# PROBLEM DETAILS
Across the entries that follow, work out the number of lines containing the string "slice", and state it alone.

[THE RECORDS Boundary: Start]

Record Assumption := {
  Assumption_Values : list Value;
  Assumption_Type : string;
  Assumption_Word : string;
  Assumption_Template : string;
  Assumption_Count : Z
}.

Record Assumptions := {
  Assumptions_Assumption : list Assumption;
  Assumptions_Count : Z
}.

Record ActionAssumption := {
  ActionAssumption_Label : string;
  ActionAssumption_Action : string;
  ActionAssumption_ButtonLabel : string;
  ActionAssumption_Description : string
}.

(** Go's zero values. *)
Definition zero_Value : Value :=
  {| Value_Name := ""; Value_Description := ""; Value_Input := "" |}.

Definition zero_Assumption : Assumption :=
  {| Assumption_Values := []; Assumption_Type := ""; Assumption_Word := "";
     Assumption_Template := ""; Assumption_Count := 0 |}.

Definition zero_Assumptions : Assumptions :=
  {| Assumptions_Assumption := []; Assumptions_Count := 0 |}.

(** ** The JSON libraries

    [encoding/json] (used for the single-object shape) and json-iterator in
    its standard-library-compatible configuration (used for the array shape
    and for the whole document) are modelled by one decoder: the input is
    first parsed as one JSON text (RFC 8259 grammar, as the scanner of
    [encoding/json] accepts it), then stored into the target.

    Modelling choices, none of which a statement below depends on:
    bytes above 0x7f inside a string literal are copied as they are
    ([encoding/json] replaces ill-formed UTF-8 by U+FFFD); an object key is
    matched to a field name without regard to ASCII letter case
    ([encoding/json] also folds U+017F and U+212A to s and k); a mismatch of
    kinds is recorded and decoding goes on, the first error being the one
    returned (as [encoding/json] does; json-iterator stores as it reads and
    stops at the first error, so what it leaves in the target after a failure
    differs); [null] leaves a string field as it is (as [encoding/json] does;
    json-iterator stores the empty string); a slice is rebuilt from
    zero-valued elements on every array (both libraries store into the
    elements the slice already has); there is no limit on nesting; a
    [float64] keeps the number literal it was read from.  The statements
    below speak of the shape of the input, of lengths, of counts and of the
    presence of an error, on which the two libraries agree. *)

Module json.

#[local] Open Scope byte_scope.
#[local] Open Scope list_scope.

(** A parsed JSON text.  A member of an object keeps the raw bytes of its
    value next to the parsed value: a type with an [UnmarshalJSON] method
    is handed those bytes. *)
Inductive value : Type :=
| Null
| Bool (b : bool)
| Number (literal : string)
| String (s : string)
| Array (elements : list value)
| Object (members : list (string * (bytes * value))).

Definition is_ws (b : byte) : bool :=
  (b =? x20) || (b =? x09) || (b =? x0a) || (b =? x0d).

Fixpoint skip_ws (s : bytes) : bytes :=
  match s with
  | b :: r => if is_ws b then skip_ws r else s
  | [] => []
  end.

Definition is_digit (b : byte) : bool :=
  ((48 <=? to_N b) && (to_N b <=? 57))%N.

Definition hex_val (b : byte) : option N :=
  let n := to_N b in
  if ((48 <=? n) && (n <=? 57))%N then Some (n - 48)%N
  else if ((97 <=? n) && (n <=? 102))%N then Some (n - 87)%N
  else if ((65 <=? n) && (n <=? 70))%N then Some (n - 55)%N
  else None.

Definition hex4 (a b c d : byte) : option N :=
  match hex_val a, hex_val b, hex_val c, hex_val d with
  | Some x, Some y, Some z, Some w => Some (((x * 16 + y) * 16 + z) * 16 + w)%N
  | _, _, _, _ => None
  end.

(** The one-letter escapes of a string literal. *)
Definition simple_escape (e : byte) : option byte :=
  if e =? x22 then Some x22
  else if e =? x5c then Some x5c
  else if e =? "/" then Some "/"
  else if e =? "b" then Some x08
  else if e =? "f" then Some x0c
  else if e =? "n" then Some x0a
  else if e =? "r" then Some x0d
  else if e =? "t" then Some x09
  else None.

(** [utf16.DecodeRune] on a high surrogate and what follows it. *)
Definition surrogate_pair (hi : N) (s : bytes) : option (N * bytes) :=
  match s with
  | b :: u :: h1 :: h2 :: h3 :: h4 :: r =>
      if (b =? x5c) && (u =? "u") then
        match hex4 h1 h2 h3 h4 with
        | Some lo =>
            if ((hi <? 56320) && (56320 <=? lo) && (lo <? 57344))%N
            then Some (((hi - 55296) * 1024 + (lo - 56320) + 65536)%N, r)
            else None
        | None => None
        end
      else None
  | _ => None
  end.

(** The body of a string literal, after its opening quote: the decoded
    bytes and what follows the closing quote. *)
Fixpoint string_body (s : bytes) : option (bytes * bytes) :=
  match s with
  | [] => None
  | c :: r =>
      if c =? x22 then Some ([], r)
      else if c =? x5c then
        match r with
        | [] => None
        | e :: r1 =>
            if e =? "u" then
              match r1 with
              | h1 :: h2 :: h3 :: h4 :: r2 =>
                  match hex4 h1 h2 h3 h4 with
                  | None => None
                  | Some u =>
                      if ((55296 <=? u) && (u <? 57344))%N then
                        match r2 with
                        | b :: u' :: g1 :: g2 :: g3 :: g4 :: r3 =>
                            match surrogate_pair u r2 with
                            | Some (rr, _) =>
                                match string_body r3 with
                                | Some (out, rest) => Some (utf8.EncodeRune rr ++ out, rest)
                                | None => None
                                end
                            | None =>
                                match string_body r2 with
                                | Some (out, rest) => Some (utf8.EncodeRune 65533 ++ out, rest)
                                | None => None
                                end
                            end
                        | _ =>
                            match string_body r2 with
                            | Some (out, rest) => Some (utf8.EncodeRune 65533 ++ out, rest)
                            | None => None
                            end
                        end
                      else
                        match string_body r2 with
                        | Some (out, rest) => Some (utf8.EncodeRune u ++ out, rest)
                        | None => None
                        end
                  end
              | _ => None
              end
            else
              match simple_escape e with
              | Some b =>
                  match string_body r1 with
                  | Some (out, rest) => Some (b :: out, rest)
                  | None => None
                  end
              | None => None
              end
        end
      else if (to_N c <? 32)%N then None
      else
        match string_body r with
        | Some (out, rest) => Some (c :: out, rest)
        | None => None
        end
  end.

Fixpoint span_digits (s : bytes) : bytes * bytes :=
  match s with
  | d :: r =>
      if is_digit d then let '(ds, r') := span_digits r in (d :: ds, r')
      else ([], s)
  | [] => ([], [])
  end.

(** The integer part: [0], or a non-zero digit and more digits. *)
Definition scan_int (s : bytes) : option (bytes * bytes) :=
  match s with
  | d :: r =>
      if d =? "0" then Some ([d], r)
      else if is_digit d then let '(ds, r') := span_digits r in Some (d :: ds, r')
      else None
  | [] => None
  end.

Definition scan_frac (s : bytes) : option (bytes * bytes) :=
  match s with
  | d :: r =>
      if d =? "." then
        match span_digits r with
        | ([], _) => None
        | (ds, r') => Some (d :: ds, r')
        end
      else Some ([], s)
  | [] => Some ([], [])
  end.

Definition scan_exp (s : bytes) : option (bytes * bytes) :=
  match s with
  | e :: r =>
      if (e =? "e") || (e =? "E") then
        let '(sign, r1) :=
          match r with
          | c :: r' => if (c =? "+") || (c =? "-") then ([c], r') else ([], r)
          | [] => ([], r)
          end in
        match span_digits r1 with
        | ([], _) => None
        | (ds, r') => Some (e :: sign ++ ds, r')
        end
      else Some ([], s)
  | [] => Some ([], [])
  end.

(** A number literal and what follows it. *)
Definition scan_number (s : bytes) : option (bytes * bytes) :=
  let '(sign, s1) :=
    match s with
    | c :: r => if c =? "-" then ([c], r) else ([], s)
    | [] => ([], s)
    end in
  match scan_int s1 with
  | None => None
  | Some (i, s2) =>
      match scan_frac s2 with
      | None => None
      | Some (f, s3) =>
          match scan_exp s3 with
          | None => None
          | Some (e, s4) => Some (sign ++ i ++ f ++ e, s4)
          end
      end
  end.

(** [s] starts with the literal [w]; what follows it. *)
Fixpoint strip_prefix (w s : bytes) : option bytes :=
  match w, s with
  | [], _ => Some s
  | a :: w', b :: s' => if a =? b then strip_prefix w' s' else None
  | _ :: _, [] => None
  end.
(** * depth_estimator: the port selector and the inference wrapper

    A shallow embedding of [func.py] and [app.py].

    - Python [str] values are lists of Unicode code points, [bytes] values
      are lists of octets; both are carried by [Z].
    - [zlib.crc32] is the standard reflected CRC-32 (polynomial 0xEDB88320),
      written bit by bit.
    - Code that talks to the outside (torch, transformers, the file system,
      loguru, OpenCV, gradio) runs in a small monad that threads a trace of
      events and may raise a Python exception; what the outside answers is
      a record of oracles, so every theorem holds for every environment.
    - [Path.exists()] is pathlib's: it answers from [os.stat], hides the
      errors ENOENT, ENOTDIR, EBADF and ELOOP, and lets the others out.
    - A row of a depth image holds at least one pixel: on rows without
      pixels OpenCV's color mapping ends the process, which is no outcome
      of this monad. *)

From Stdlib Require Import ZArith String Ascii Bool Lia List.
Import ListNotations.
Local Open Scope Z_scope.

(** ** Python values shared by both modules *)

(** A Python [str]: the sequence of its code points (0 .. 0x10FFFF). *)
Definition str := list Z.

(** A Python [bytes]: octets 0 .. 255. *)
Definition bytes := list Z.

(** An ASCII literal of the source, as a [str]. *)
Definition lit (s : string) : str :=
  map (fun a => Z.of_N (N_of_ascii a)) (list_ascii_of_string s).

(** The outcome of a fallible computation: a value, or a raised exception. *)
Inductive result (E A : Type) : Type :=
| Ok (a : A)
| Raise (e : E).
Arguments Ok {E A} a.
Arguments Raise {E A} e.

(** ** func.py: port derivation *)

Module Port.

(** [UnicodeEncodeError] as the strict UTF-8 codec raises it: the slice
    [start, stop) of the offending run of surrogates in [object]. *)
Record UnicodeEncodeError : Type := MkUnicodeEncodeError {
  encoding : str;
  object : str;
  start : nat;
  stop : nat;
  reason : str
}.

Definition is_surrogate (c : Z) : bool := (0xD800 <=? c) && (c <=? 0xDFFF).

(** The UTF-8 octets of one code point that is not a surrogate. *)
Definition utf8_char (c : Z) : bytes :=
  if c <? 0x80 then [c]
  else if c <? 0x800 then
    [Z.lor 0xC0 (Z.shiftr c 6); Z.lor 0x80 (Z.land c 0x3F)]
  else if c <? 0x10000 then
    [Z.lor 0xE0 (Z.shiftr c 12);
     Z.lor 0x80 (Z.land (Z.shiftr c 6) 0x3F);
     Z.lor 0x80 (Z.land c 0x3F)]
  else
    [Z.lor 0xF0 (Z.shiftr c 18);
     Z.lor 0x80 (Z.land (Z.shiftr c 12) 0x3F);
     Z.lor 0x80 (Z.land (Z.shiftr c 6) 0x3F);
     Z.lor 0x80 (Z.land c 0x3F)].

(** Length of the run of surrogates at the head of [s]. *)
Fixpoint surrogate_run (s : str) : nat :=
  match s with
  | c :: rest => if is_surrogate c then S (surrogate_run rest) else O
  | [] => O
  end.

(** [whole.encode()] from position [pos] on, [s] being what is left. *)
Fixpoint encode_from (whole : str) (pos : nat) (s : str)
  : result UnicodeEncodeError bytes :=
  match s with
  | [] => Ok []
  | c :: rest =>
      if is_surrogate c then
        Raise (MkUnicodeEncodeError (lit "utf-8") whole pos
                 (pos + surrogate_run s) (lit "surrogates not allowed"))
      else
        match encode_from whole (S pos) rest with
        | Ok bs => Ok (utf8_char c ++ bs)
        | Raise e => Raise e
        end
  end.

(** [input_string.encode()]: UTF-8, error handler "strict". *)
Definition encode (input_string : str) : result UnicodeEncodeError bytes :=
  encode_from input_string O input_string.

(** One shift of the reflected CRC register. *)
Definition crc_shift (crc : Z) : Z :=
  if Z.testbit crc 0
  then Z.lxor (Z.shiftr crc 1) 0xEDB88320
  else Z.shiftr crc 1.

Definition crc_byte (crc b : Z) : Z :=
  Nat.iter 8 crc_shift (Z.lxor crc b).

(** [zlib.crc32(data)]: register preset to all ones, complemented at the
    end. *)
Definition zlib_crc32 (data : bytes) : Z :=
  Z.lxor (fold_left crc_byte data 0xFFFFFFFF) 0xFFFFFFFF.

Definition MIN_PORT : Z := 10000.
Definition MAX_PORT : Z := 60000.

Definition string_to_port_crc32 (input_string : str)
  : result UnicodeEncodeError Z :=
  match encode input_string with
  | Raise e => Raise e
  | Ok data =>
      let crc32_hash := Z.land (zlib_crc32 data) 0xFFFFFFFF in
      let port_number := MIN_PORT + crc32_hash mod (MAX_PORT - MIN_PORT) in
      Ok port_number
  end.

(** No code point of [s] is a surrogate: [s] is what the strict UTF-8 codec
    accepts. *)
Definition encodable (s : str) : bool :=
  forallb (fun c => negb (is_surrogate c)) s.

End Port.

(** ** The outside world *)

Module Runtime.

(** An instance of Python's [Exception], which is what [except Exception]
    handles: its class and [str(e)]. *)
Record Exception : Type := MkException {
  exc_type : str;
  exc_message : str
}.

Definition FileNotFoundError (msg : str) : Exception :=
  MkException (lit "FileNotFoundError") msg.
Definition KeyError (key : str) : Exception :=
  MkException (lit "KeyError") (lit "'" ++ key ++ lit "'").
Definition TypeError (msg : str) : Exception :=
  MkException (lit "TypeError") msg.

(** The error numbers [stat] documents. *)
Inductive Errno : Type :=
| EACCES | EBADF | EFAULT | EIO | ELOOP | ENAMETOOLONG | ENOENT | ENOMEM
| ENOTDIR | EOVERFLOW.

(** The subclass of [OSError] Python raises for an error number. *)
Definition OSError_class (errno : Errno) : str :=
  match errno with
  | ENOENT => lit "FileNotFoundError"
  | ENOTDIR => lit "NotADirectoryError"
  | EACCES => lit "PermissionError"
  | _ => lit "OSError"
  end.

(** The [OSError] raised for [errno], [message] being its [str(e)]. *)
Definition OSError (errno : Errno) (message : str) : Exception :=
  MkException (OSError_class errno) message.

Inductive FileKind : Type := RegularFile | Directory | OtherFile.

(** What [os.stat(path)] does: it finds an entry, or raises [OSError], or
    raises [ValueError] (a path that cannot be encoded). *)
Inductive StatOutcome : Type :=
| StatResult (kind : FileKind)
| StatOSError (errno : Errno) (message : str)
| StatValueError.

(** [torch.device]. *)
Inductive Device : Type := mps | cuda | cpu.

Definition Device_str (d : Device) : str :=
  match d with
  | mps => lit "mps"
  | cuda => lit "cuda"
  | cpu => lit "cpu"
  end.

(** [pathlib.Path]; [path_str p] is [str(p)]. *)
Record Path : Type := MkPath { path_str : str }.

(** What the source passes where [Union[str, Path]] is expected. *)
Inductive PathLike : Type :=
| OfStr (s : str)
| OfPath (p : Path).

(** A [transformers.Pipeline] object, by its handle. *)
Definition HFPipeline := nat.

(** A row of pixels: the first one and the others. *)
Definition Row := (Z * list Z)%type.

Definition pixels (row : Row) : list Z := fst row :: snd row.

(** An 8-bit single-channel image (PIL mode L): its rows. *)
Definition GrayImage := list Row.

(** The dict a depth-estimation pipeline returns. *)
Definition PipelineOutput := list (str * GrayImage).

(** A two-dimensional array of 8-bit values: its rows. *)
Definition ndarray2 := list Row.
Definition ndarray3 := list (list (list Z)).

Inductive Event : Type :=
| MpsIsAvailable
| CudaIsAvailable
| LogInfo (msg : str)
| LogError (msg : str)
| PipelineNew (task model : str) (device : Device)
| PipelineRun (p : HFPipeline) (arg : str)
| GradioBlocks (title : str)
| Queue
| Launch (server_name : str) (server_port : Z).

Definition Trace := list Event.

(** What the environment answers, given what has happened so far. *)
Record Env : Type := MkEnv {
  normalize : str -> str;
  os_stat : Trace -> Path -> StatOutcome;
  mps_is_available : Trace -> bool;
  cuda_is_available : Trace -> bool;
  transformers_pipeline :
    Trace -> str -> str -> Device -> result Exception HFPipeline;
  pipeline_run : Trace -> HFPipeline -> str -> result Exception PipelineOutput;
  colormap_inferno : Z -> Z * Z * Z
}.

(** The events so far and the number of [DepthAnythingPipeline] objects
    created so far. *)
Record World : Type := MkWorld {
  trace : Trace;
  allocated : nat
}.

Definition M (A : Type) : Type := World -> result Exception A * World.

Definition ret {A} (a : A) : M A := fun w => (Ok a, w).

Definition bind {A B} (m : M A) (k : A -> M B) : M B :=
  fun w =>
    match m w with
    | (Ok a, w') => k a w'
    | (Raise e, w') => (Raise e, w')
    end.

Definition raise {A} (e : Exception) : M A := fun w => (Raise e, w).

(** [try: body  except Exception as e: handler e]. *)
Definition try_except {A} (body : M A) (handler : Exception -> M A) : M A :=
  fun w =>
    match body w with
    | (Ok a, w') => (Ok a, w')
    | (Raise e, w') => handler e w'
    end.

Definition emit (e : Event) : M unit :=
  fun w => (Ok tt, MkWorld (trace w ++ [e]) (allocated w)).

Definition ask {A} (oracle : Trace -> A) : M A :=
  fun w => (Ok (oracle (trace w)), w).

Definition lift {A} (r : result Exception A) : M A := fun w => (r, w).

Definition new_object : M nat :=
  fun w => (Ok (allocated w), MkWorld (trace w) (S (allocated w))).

[THE RECORDS Boundary: End]

# RESPONSE
3